Excerpted records –
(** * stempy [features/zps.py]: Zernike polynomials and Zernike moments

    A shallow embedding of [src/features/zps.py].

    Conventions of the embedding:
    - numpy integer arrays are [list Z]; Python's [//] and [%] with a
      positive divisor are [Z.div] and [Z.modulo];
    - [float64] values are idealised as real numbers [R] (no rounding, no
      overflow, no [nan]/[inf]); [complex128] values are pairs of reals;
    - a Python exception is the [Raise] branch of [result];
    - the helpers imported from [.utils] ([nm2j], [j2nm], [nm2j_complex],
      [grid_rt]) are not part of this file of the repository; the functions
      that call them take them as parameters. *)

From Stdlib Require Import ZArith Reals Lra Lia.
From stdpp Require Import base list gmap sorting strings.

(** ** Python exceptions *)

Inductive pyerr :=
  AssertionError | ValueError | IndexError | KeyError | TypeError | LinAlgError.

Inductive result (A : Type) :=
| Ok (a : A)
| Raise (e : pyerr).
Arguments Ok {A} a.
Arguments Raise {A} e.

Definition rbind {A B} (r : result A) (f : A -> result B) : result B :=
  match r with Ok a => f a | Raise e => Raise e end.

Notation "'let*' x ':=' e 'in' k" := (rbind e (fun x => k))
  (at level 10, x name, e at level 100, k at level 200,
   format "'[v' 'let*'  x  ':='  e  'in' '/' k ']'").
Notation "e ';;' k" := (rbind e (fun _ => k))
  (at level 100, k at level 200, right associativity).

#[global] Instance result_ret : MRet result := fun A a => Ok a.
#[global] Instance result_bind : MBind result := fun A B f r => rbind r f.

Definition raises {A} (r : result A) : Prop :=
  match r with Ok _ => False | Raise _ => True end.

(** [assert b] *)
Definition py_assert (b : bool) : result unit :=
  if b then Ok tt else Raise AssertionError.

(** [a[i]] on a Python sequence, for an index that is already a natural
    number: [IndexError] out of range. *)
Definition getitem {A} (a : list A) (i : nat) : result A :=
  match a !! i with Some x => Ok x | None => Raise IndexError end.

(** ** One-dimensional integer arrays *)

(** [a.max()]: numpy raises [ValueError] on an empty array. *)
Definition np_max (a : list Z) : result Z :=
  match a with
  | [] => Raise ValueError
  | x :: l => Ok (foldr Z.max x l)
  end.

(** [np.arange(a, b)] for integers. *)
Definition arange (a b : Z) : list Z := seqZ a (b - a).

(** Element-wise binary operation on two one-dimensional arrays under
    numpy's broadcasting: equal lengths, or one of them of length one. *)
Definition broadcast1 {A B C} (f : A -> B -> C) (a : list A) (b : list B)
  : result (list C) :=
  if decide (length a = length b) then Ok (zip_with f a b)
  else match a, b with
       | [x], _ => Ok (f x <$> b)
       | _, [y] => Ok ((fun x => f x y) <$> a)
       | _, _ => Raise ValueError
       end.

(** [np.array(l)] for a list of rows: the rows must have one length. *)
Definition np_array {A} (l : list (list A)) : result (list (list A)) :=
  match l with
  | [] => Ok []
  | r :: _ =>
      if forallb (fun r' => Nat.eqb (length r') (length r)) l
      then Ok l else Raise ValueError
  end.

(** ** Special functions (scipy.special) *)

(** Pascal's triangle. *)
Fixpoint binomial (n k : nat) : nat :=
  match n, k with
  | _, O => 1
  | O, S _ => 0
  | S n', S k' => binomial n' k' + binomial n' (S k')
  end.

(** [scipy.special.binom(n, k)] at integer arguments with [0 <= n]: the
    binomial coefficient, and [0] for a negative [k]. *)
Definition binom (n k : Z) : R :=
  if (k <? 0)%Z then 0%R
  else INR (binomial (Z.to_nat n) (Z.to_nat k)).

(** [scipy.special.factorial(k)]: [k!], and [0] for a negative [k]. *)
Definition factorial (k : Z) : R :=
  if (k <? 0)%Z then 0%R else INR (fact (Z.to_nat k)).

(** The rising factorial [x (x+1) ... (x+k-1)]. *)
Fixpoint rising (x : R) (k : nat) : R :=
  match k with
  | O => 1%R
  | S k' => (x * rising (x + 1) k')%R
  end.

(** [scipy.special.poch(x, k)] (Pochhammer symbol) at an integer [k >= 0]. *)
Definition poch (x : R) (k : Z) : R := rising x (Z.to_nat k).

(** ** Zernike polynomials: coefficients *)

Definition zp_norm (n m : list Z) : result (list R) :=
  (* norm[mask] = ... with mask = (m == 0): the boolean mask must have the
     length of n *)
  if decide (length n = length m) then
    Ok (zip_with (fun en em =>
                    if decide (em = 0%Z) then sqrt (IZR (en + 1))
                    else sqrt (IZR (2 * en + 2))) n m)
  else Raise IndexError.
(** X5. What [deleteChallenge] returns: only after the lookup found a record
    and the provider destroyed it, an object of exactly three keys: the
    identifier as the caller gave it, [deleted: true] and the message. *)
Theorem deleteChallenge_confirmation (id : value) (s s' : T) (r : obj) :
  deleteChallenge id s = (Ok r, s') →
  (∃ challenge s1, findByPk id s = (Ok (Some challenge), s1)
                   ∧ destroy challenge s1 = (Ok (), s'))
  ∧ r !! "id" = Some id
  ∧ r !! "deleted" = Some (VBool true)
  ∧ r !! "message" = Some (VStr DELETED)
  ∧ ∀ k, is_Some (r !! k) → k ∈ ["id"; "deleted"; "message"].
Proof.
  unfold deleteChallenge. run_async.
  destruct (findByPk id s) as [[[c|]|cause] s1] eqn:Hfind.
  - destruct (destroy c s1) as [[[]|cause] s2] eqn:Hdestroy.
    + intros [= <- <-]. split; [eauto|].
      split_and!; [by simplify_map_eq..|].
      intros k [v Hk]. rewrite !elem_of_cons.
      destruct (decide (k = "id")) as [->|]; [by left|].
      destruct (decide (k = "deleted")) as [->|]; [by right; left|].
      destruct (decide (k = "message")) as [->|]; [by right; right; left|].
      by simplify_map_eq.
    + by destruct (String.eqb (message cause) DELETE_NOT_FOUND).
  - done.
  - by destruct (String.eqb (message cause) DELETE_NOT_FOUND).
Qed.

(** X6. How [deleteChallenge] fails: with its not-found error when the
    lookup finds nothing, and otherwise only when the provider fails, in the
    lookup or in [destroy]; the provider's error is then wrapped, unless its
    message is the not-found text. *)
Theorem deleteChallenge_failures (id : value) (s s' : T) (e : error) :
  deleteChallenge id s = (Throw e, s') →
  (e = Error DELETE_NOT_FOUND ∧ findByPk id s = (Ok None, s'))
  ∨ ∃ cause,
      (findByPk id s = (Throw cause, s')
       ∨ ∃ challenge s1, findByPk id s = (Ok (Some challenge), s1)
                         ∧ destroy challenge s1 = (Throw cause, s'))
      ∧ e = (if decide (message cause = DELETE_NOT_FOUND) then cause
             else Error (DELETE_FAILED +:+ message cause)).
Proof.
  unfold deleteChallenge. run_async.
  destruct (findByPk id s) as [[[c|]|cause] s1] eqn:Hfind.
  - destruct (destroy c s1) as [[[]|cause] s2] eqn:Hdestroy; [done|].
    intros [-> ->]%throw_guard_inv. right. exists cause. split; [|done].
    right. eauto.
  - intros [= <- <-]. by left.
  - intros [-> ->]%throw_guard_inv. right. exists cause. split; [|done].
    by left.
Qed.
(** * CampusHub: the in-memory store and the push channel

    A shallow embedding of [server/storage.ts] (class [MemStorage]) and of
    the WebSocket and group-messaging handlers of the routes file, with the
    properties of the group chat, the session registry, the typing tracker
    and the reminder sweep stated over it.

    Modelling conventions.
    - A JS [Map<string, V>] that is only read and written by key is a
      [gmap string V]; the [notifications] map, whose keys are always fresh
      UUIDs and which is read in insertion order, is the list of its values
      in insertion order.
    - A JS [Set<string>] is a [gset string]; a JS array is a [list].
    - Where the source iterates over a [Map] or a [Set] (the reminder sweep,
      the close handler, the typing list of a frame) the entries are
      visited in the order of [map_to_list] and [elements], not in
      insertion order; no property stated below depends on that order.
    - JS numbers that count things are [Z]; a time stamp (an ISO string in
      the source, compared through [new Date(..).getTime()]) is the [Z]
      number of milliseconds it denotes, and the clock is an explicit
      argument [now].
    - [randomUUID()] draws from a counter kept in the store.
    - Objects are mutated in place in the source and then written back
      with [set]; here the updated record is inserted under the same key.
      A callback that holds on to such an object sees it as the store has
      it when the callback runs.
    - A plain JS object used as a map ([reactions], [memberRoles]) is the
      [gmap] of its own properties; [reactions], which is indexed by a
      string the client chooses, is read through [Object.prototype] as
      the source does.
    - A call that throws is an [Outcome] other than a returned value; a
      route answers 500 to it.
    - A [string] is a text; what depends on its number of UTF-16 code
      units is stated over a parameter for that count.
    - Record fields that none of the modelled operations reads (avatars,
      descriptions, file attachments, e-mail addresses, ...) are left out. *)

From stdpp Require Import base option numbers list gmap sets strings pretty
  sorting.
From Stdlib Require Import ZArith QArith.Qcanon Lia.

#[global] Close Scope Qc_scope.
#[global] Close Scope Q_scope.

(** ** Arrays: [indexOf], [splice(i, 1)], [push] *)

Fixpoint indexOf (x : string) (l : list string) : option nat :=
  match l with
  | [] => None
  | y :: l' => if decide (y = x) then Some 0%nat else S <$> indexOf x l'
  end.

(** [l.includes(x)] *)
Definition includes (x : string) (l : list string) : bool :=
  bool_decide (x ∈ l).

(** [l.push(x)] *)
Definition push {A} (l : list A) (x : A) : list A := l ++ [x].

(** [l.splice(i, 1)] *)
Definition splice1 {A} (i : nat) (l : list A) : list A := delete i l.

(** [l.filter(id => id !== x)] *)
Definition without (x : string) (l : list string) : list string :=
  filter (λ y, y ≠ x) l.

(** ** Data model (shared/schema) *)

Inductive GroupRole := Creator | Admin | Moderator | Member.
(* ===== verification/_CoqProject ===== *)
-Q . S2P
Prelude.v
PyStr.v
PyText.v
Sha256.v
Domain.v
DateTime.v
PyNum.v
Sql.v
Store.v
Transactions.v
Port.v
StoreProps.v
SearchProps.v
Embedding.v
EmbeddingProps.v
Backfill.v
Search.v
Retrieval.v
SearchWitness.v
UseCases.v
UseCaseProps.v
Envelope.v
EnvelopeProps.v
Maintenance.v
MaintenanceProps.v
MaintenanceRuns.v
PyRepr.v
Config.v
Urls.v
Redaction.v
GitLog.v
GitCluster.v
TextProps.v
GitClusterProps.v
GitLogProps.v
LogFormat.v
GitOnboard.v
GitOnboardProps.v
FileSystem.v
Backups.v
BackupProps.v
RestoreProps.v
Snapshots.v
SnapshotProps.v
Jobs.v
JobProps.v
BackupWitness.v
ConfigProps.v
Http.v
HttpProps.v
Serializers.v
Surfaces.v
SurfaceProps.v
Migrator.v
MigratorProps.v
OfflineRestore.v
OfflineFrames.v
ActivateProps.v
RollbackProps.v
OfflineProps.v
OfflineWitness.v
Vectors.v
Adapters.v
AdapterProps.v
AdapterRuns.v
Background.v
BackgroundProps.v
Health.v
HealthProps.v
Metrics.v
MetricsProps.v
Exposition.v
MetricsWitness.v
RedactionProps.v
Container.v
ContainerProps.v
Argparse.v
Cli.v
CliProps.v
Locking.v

What is being asked – Output the records above exactly, from their first line through the line that contains "nat) : result", and add nothing.

Answer for the task –
(** * stempy [features/zps.py]: Zernike polynomials and Zernike moments

    A shallow embedding of [src/features/zps.py].

    Conventions of the embedding:
    - numpy integer arrays are [list Z]; Python's [//] and [%] with a
      positive divisor are [Z.div] and [Z.modulo];
    - [float64] values are idealised as real numbers [R] (no rounding, no
      overflow, no [nan]/[inf]); [complex128] values are pairs of reals;
    - a Python exception is the [Raise] branch of [result];
    - the helpers imported from [.utils] ([nm2j], [j2nm], [nm2j_complex],
      [grid_rt]) are not part of this file of the repository; the functions
      that call them take them as parameters. *)

From Stdlib Require Import ZArith Reals Lra Lia.
From stdpp Require Import base list gmap sorting strings.

(** ** Python exceptions *)

Inductive pyerr :=
  AssertionError | ValueError | IndexError | KeyError | TypeError | LinAlgError.

Inductive result (A : Type) :=
| Ok (a : A)
| Raise (e : pyerr).
Arguments Ok {A} a.
Arguments Raise {A} e.

Definition rbind {A B} (r : result A) (f : A -> result B) : result B :=
  match r with Ok a => f a | Raise e => Raise e end.

Notation "'let*' x ':=' e 'in' k" := (rbind e (fun x => k))
  (at level 10, x name, e at level 100, k at level 200,
   format "'[v' 'let*'  x  ':='  e  'in' '/' k ']'").
Notation "e ';;' k" := (rbind e (fun _ => k))
  (at level 100, k at level 200, right associativity).

#[global] Instance result_ret : MRet result := fun A a => Ok a.
#[global] Instance result_bind : MBind result := fun A B f r => rbind r f.

Definition raises {A} (r : result A) : Prop :=
  match r with Ok _ => False | Raise _ => True end.

(** [assert b] *)
Definition py_assert (b : bool) : result unit :=
  if b then Ok tt else Raise AssertionError.

(** [a[i]] on a Python sequence, for an index that is already a natural
    number: [IndexError] out of range. *)
Definition getitem {A} (a : list A) (i : nat) : result A :=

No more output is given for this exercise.